▶ _TASK DETAILS_: For every record below, write out an exact copy.
──────── SOURCE DATA
(* ===== verification/ReadyDispatch.v ===== *)
(** The dispatch controllers.

    [controllers/ready_dispatch.rs] turns ready tasks into [DispatchRequested]
    events, [controllers/dispatcher.rs] turns pending outbox rows into Cloud Tasks.
    Both are pure functions of the tables and the watermark's freshness; the
    reconcile loops of the binaries append the events they yield. *)

From S2P Require Import Prelude Events FoldTypes FoldTasks FoldDispatch Fold Compactor Manifest.
From stdpp Require Import options.

Section Ids.
Context `{Hashes}.

(** [arco_worker_contract::deterministic_attempt_id] *)
Definition deterministic_attempt_id (dispatch_id : string) : string :=
  let hash := sha256 ("attempt:" +:+ dispatch_id) in
  let hex_encoded := hex_encode (default hash (str_get_to 12 hash)) in
  "att_" +:+ hex_encoded.
End Ids.

(** ** Ready tasks *)

Inductive ReadyDispatchAction :=
  | EmitDispatchRequested (run_id task_key : string) (attempt : u32)
      (attempt_id worker_queue dispatch_id : string)
  | ReadySkip (run_id task_key reason : string).

Definition into_event_data (action : ReadyDispatchAction) : option OrchestrationEventData :=
  match action with
  | EmitDispatchRequested run_id task_key attempt attempt_id worker_queue dispatch_id =>
      Some (DispatchRequested run_id task_key attempt attempt_id worker_queue dispatch_id)
  | ReadySkip _ _ _ => None
  end.

Record ReadyDispatchController := mkReadyDispatchController {
  rd_max_compaction_lag : Z;
  rd_worker_queue : string
}.

(** Five minutes, in nanoseconds. *)
Definition DEFAULT_MAX_COMPACTION_LAG : Z := 300 * 1000000000.

Definition ready_with_defaults : ReadyDispatchController :=
  mkReadyDispatchController DEFAULT_MAX_COMPACTION_LAG "default-queue".

(** [{:?}] of a status. *)
Definition dispatch_status_debug (status : DispatchStatus) : string :=
  match status with DispPending => "Pending" | DispCreated => "Created" end.

Section Ready.
Context `{Hashes} `{Chrono}.

Definition reconcile_task (c : ReadyDispatchController) (state : FoldState) (task : TaskRow) :
    option ReadyDispatchAction :=
  if negb (bool_decide (tk_state task = TsReady)) then None
  else if option_bool rn_cancel_requested (fs_runs state !! tk_run_id task) then
    Some (ReadySkip (tk_run_id task) (tk_task_key task) "run_cancel_requested")
  else
    let attempt := N.max (tk_attempt task) 1 in
    let dispatch_id := dispatch_id (tk_run_id task) (tk_task_key task) attempt in
    match fs_dispatch_outbox state !! dispatch_id with
    | Some existing =>
        Some (ReadySkip (tk_run_id task) (tk_task_key task)
                ("existing_dispatch:" +:+ dispatch_status_debug (ob_status existing)))
    | None =>
        let attempt_id := deterministic_attempt_id dispatch_id in
        Some (EmitDispatchRequested (tk_run_id task) (tk_task_key task) attempt attempt_id
                (rd_worker_queue c) dispatch_id)
    end.

Definition ready_reconcile (c : ReadyDispatchController) (manifest : OrchestrationManifest)
    (state : FoldState) : list ReadyDispatchAction :=
  let tasks := snd <$> map_to_list (fs_tasks state) in
  if is_fresh (mf_watermarks manifest) (rd_max_compaction_lag c) then
    omap (reconcile_task c state) tasks
  else
    (fun task => ReadySkip (tk_run_id task) (tk_task_key task) "compaction_lag") <$>
      List.filter (fun task => bool_decide (tk_state task = TsReady)) tasks.

(** The events of a pass: [OrchestrationEvent::new] for every action that has
    data, the event's id and time being chosen by the caller. *)
Definition emitted (new : OrchestrationEventData -> OrchestrationEvent)
    (actions : list ReadyDispatchAction) : list OrchestrationEvent :=
  new <$> omap into_event_data actions.
End Ready.

Definition dispatch_requested_idempotency_key (dispatch_id : string) : string :=
  "dispatch_req:" +:+ dispatch_id.

(** ** Pending dispatches *)

Inductive DispatchAction :=
  | CreateCloudTask (dispatch_id cloud_task_id run_id task_key : string) (attempt : u32)
      (attempt_id worker_queue : string)
  | DispatchSkip (dispatch_id reason : string).

Section Dispatcher.
Context `{Hashes} `{Chrono}.

Definition reconcile_row (row : DispatchOutboxRow) : DispatchAction :=
  match ob_status row with
  | DispPending =>
      CreateCloudTask (ob_dispatch_id row) (cloud_task_id "d" (ob_dispatch_id row)) (ob_run_id row)
        (ob_task_key row) (ob_attempt row) (ob_attempt_id row) (ob_worker_queue row)
  | DispCreated => DispatchSkip (ob_dispatch_id row) "already_created"
  end.

Definition dispatcher_reconcile (max_compaction_lag : Z) (manifest : OrchestrationManifest)
    (outbox_rows : list DispatchOutboxRow) : list DispatchAction :=
  if is_fresh (mf_watermarks manifest) max_compaction_lag then reconcile_row <$> outbox_rows
  else
    (fun row => DispatchSkip (ob_dispatch_id row) "compaction_lag") <$>
      List.filter (fun row => bool_decide (ob_status row = DispPending)) outbox_rows.
End Dispatcher.

Definition dispatch_enqueued_idempotency_key (dispatch_id : string) : string :=
  "dispatch_enqueued:" +:+ dispatch_id.
(* ===== verification/Interleave.v ===== *)
(** Concurrent programs over one backend.

    Several [io] programs (API replicas, compactors, workers) share an object
    store.  Each call is atomic, as the store guarantees; between two calls of one
    program any other program may run, for any time, and a call may fail before or
    after it took effect.  A program that is never scheduled again has crashed.

    The semantics is executable: a schedule is a list of turns and [run_schedule]
    is a function.  The store is instrumented with the history of its writes, so
    that properties over time are properties of a state.  [wp] is the proof method:
    a program is safe when each of its calls, from every state the others may have
    brought about, keeps the invariant; [run_schedule_sound] lifts this to every
    schedule. *)

From S2P Require Import Prelude Storage.
From stdpp Require Import sorting options.

(** ** The shared world *)

Inductive change :=
  | Wrote (path : string) (obj : StoredObject)
  | Deleted (path : string).

Record world := mkWorld {
  w_backend : MemoryBackend;
  w_history : list change;  (* oldest first *)
  w_clock : DateTime
}.
#[export] Instance eta_world : Eta world :=
  fun r => mkWorld (w_backend r) (w_history r) (w_clock r).

Definition w_objects (w : world) : gmap string StoredObject := mb_objects (w_backend w).
Definition w_counter (w : world) : Z := mb_next_version (w_backend w).

Definition world_new (clock : DateTime) : world := mkWorld memory_backend_new [] clock.

(** The change a call made, read off the backends before and after it. *)
Definition changes (c : call) (b b' : MemoryBackend) : list change :=
  match c with
  | CPut path _ _ =>
      if (mb_next_version b' =? mb_next_version b)%Z then []
      else match mb_objects b' !! path with
           | Some obj => [Wrote path obj]
           | None => []
           end
  | CDelete path => [Deleted path]
  | _ => []
  end.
────────────────
▶ _ANSWER SPACE_:
(* ===== verification/ReadyDispatch.v ===== *)
(** The dispatch controllers.

    [controllers/ready_dispatch.rs] turns ready tasks into [DispatchRequested]
    events, [controllers/dispatcher.rs] turns pending outbox rows into Cloud Tasks.
    Both are pure functions of the tables and the watermark's freshness; the
    reconcile loops of the binaries append the events they yield. *)

From S2P Require Import Prelude Events FoldTypes FoldTasks FoldDispatch Fold Compactor Manifest.
From stdpp Require Import options.

Section Ids.
Context `{Hashes}.

(** [arco_worker_contract::deterministic_attempt_id] *)
Definition deterministic_attempt_id (dispatch_id : string) : string :=
  let hash := sha256 ("attempt:" +:+ dispatch_id) in
  let hex_encoded := hex_encode (default hash (str_get_to 12 hash)) in
  "att_" +:+ hex_encoded.
End Ids.

(** ** Ready tasks *)

Inductive ReadyDispatchAction :=
  | EmitDispatchRequested (run_id task_key : string) (attempt : u32)
      (attempt_id worker_queue dispatch_id : string)
  | ReadySkip (run_id task_key reason : string).

Definition into_event_data (action : ReadyDispatchAction) : option OrchestrationEventData :=
  match action with
  | EmitDispatchRequested run_id task_key attempt attempt_id worker_queue dispatch_id =>
      Some (DispatchRequested run_id task_key attempt attempt_id worker_queue dispatch_id)
  | ReadySkip _ _ _ => None
  end.

Record ReadyDispatchController := mkReadyDispatchController {
  rd_max_compaction_lag : Z;
  rd_worker_queue : string
}.

(** Five minutes, in nanoseconds. *)
Definition DEFAULT_MAX_COMPACTION_LAG : Z := 300 * 1000000000.

Definition ready_with_defaults : ReadyDispatchController :=
  mkReadyDispatchController DEFAULT_MAX_COMPACTION_LAG "default-queue".

(** [{:?}] of a status. *)
Definition dispatch_status_debug (status : DispatchStatus) : string :=
  match status with DispPending => "Pending" | DispCreated => "Created" end.

Section Ready.
Context `{Hashes} `{Chrono}.

Definition reconcile_task (c : ReadyDispatchController) (state : FoldState) (task : TaskRow) :
    option ReadyDispatchAction :=
  if negb (bool_decide (tk_state task = TsReady)) then None
  else if option_bool rn_cancel_requested (fs_runs state !! tk_run_id task) then
    Some (ReadySkip (tk_run_id task) (tk_task_key task) "run_cancel_requested")
  else
    let attempt := N.max (tk_attempt task) 1 in
    let dispatch_id := dispatch_id (tk_run_id task) (tk_task_key task) attempt in
    match fs_dispatch_outbox state !! dispatch_id with
    | Some existing =>
        Some (ReadySkip (tk_run_id task) (tk_task_key task)
                ("existing_dispatch:" +:+ dispatch_status_debug (ob_status existing)))
    | None =>
        let attempt_id := deterministic_attempt_id dispatch_id in
        Some (EmitDispatchRequested (tk_run_id task) (tk_task_key task) attempt attempt_id
                (rd_worker_queue c) dispatch_id)
    end.

Definition ready_reconcile (c : ReadyDispatchController) (manifest : OrchestrationManifest)
    (state : FoldState) : list ReadyDispatchAction :=
  let tasks := snd <$> map_to_list (fs_tasks state) in
  if is_fresh (mf_watermarks manifest) (rd_max_compaction_lag c) then
    omap (reconcile_task c state) tasks
  else
    (fun task => ReadySkip (tk_run_id task) (tk_task_key task) "compaction_lag") <$>
      List.filter (fun task => bool_decide (tk_state task = TsReady)) tasks.

(** The events of a pass: [OrchestrationEvent::new] for every action that has
    data, the event's id and time being chosen by the caller. *)
Definition emitted (new : OrchestrationEventData -> OrchestrationEvent)
    (actions : list ReadyDispatchAction) : list OrchestrationEvent :=
  new <$> omap into_event_data actions.
End Ready.

Definition dispatch_requested_idempotency_key (dispatch_id : string) : string :=
  "dispatch_req:" +:+ dispatch_id.

(** ** Pending dispatches *)

Inductive DispatchAction :=
  | CreateCloudTask (dispatch_id cloud_task_id run_id task_key : string) (attempt : u32)
      (attempt_id worker_queue : string)
  | DispatchSkip (dispatch_id reason : string).

Section Dispatcher.
Context `{Hashes} `{Chrono}.

Definition reconcile_row (row : DispatchOutboxRow) : DispatchAction :=
  match ob_status row with
  | DispPending =>
      CreateCloudTask (ob_dispatch_id row) (cloud_task_id "d" (ob_dispatch_id row)) (ob_run_id row)
        (ob_task_key row) (ob_attempt row) (ob_attempt_id row) (ob_worker_queue row)
  | DispCreated => DispatchSkip (ob_dispatch_id row) "already_created"
  end.

Definition dispatcher_reconcile (max_compaction_lag : Z) (manifest : OrchestrationManifest)
    (outbox_rows : list DispatchOutboxRow) : list DispatchAction :=
  if is_fresh (mf_watermarks manifest) max_compaction_lag then reconcile_row <$> outbox_rows
  else
    (fun row => DispatchSkip (ob_dispatch_id row) "compaction_lag") <$>
      List.filter (fun row => bool_decide (ob_status row = DispPending)) outbox_rows.
End Dispatcher.

Definition dispatch_enqueued_idempotency_key (dispatch_id : string) : string :=
  "dispatch_enqueued:" +:+ dispatch_id.
(* ===== verification/Interleave.v ===== *)
(** Concurrent programs over one backend.

    Several [io] programs (API replicas, compactors, workers) share an object
    store.  Each call is atomic, as the store guarantees; between two calls of one
    program any other program may run, for any time, and a call may fail before or
    after it took effect.  A program that is never scheduled again has crashed.

    The semantics is executable: a schedule is a list of turns and [run_schedule]
    is a function.  The store is instrumented with the history of its writes, so
    that properties over time are properties of a state.  [wp] is the proof method:
    a program is safe when each of its calls, from every state the others may have
    brought about, keeps the invariant; [run_schedule_sound] lifts this to every
    schedule. *)

From S2P Require Import Prelude Storage.
From stdpp Require Import sorting options.

(** ** The shared world *)

Inductive change :=
  | Wrote (path : string) (obj : StoredObject)
  | Deleted (path : string).

Record world := mkWorld {
  w_backend : MemoryBackend;
  w_history : list change;  (* oldest first *)
  w_clock : DateTime
}.
#[export] Instance eta_world : Eta world :=
  fun r => mkWorld (w_backend r) (w_history r) (w_clock r).

Definition w_objects (w : world) : gmap string StoredObject := mb_objects (w_backend w).
Definition w_counter (w : world) : Z := mb_next_version (w_backend w).

Definition world_new (clock : DateTime) : world := mkWorld memory_backend_new [] clock.

(** The change a call made, read off the backends before and after it. *)
Definition changes (c : call) (b b' : MemoryBackend) : list change :=
  match c with
  | CPut path _ _ =>
      if (mb_next_version b' =? mb_next_version b)%Z then []
      else match mb_objects b' !! path with
           | Some obj => [Wrote path obj]
           | None => []
           end
  | CDelete path => [Deleted path]
  | _ => []
  end.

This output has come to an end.